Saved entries
#####

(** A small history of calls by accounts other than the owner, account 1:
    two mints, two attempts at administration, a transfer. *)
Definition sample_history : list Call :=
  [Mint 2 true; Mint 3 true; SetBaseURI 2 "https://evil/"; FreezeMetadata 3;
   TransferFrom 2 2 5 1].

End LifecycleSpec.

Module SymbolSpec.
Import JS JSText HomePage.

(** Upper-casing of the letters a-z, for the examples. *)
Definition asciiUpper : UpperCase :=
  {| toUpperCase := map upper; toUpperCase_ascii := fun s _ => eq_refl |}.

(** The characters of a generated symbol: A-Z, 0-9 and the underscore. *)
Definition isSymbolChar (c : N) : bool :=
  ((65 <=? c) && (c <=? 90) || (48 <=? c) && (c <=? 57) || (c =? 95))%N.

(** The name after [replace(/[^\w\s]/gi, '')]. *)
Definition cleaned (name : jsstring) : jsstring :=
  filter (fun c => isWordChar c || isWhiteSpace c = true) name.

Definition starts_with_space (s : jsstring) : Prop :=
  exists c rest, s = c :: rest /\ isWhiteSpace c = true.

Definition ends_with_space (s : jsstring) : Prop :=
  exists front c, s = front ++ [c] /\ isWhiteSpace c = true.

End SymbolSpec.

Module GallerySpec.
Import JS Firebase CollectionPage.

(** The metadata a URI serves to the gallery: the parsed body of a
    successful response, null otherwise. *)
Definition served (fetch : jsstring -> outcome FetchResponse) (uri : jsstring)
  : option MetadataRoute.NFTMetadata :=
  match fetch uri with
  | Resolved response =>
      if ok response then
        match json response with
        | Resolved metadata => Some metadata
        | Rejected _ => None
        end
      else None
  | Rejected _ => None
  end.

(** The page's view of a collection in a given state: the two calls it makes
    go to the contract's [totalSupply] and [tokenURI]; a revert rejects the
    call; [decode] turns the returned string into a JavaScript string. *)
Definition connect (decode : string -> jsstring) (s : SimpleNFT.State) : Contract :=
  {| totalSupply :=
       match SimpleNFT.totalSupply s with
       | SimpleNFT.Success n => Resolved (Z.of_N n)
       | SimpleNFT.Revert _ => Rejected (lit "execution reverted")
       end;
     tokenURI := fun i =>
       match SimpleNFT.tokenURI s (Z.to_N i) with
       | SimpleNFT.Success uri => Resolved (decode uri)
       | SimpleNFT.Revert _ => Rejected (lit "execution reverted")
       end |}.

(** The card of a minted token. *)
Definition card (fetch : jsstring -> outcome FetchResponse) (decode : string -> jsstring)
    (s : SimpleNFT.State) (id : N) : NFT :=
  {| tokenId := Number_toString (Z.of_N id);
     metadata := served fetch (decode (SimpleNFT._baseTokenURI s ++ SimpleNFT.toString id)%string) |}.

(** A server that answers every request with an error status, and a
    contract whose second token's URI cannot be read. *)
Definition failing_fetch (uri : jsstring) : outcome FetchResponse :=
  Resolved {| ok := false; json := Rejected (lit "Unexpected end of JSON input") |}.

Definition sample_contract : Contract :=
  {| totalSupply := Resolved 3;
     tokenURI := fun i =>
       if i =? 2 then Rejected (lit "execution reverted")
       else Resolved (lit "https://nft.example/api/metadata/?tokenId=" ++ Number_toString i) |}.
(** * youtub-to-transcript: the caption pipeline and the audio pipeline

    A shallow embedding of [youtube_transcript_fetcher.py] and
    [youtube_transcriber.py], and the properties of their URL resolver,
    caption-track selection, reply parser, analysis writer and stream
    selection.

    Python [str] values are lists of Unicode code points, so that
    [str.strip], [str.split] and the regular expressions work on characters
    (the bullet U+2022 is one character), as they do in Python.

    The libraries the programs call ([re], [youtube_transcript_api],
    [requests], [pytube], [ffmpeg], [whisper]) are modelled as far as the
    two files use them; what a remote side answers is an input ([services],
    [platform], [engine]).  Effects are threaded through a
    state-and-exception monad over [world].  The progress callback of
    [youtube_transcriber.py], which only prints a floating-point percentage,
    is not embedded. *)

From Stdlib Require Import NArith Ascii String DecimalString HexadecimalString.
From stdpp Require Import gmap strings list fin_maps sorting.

#####

» **TASK GOAL**: Above are the records; copy exactly the lines from the one with "state-and-exception monad over" through the final line.

» **RESULT**:
    state-and-exception monad over [world].  The progress callback of
    [youtube_transcriber.py], which only prints a floating-point percentage,
    is not embedded. *)

From Stdlib Require Import NArith Ascii String DecimalString HexadecimalString.
From stdpp Require Import gmap strings list fin_maps sorting.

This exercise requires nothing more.